Pedro Pascal spielt die Titelrolle in "The Mandalorian"
Pedro Pascal spielt die Titelrolle in "The Mandalorian"(c) Disney

In den USA startete der Streamingdienst von Disney. Das unerwartet große Zuschauerinteresse sorgte für technische Probleme. Dafür ist vermutlich auch „The Mandalorian“ verantwortlich.

Die Streamingdienste Netflix und Amazon Prime haben Konkurrenz bekommen. Anfang des Monats startete Apple (auch in Österreich) seinen Dienst Apple TV+, nun zog Unterhaltungsriese Disney nach. Am Dienstag ging dessen eigener Streamingdienst Disney + online – und hatte mit technischen Problemen zu kämpfen. Einige Kunden beklagten sich über Schwierigkeiten beim Einloggen oder beim Zugriff auf einzelne Inhalte oder Funktionen. Disney erklärte, man arbeite daran, die Probleme zu beheben. Das Interesse der Nutzer habe noch über den - bereits hohen - Erwartungen gelegen.

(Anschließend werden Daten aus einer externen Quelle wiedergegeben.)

(** C4: a logout with a ledger of N > 0 Session Records empties the ledger,
    appends one Logout Archive Entry, whose session count is N and whose
    cumulative totals are the sums over the N records, and leaves every
    persisted item count at 0; the table in memory is not touched. *)
Theorem logout_archives_ledger request w :
  (0 < length (coll_sessions (mongo w)))%nat ->
  let ledger := coll_sessions (mongo w) in
  let w' := fst (Main.logout request w) in
  coll_sessions (mongo w') = []
  /\ coll_logs (mongo w')
     = (coll_logs (mongo w) ++
        [mkLogoutEntry (cookies_get "user_name" (cookies request))
           (Z.of_nat (length ledger))
           (AppUtils.sort_updated_items
              (AppUtils.rearrange_updated_items (coll_co2 (mongo w))))
           (mkTotals (Qc_sum (map session_total_co2 ledger))
              (mkEquivalents
                 (Qc_sum (map (fun s => car (session_equivalents s)) ledger))
                 (Qc_sum (map (fun s => bus (session_equivalents s)) ledger))
                 (Qc_sum (map (fun s => plane (session_equivalents s)) ledger))))])%list
  /\ Forall (fun c => Forall (fun item => count item = 0) (cat_items c))
       (coll_co2 (mongo w'))
  /\ items w' = items w
  /\ snd (Main.logout request w) = Return (RedirectResponse "/" 303 ["user_name"]).
Proof.
  intros Hn ledger w'. unfold w', ledger.
  unfold Main.logout, bind, read_mongo, write_mongo, get_items, ret; simpl.
  unfold Co2Ops.get_all_sessions. rewrite calculate_total_sums. simpl.
  rewrite bool_decide_eq_true_2 by lia. simpl.
  repeat split.
  apply Forall_map, Forall_true. intros c; simpl.
  apply Forall_map, Forall_true. done.
Qed.

Lemma logout_archives_ledger_witness :
  (0 < length (coll_sessions (mongo Sample.two_sessions)))%nat
  /\ coll_sessions (mongo (fst (Main.logout Sample.rq Sample.two_sessions))) = []
  /\ length (coll_logs (mongo (fst (Main.logout Sample.rq Sample.two_sessions)))) = 1%nat.
Proof.
  assert (0 < length (coll_sessions (mongo Sample.two_sessions)))%nat as Hn
    by (vm_compute; lia).
  split; [exact Hn|].
  destruct (logout_archives_ledger Sample.rq Sample.two_sessions Hn) as (Hs & Hl & _).
  split; [exact Hs|]. rewrite Hl. reflexivity.
Defined.

(** The archive entry of that logout, evaluated: two sessions, of totals 11
    and 7. *)
Example logout_two_sessions :
  map (fun e => (user_name e, sessions e, map name (sorted_items e)))
    (coll_logs (mongo (fst (Main.logout Sample.rq Sample.two_sessions))))
  = [(Some "Ada", 2, ["A"; "C"; "B"])]
  /\ map (fun e => totals_co2 (total e))
       (coll_logs (mongo (fst (Main.logout Sample.rq Sample.two_sessions))))
     = [Qc_of_Z 18].
Proof.
  split; [vm_compute; reflexivity|].
  apply (bool_decide_unpack _); vm_compute; exact I.
Qed.

(** C5: a logout with an empty ledger writes no Logout Archive Entry,
    deletes nothing and leaves the persisted items, and the whole world, as
    they were; the response deletes the cookie [user_name]. *)
Theorem logout_empty_ledger request w :
  coll_sessions (mongo w) = [] ->
  Main.logout request w = (w, Return (RedirectResponse "/" 303 ["user_name"])).
Proof.
  intros Hempty.
  unfold Main.logout, bind, read_mongo, write_mongo, get_items, ret; simpl.
  unfold Co2Ops.get_all_sessions. rewrite Hempty. reflexivity.
Qed.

Disney startete den Dienst zunächst in den USA, Kanada und den Niederlanden. In anderen europäischen Märkten soll Disney+ im kommenden Jahr verfügbar werden. Inhaltlich setzt der Konzern auf seine populären Inhalte wie die „Marvel“- oder „Star Wars“-Filme, um Zuschauer anzulocken.

Auch die erste große Eigenproduktionen für Disney + stammt aus dem „Star Wars“-Universum: „The Mandalorian“ ist die erste Realserie aus George Lucas' Sternenkrieger-Saga. Darin kämpft sich der titelgebende Mandalorianer nach dem Fall des Imperiums durch die äußeren Bereiche der Galaxis. Dargestellt wird er von Pedro Pascal („Game of Thrones“, „Narcos“). Mit dabei sind auch Gina Carano („Deadpool“), Giancarlo Espasito („Breaking Bad“) und Nick Nolte („Hulk“) sowie der deutsche Regisseur und Produzent Werner Herzog.

Eine Folge pro Woche

Ersonnen hat die Serie Regisseur Jon Favreau („Iron Man“). Disney hat sich diese einiges kosten lassen: Insgesamt 100 Millionen Dollar soll der Konzern für die vorerst acht Folgen, von denen eine pro Woche veröffentlicht wird, ausgegeben haben.

Die ersten Rezensionen für die Pilotfolge fallen gedämpft aus. Die „Washington Post“ zeigt sich noch am ehesten begeistert und lobt, dass sich die Serie nach „Star Wars“ anfühle: „visuell fesselnd, unterhaltsam, abenteuerlich und leichtfüßig“ sei diese. „Spaßig“ findet auch der „Rolling Stone“ die mit 39 Minuten erstaunlich kurze Folge, die insgesamt wie ein Best-of von „Star Wars“ gemischt mit Westernklischees daherkomme.

Branchenmedium „Entertainment Weekly“ wundert sich darüber, wie billig die erste Folge wirke: „The Mandalorian ist Disneys Boba Fett: ein Söldner, harmlos genug für Kinder“. Mit der Serie noch härter ins Gericht geht der britische „Guardian“. Die „Star Wars“-Serie sei eine „staubige Enttäuschung“, die erste Folge nicht mehr als ein „Spaghetti-Western im Weltall“, und das klinge in der Theorie immer noch besser, als es in der Praxis aussehe.

Günstiger als Netflix

Die Einschätzungen der Kritiker sind eine Enttäuschung für Disney. Mit dem Start seines Streamingdienestes stellt der Unterhaltungsriese wichtige Weichen für seine Zukunft. Nicht nur seine Eigenproduktion hat sich Disney einiges kosten lassen, er lockt auch mit günstigen Abopreisen: Mit 6,99 Dollar pro Monat liegt dieser deutlich unter dem von Netflix.

Noch günstiger ist Apple TV+. Das Streaming-Angebot gibt es in den USA schon für 4,99 Dollar im Monat, in Österreich sind es 4,99 Euro. Zugang haben bis zu sechs Nutzer. Das Angebot ist allerdings eingeschränkt – noch beinhaltet es ausschließlich Eigenproduktionen.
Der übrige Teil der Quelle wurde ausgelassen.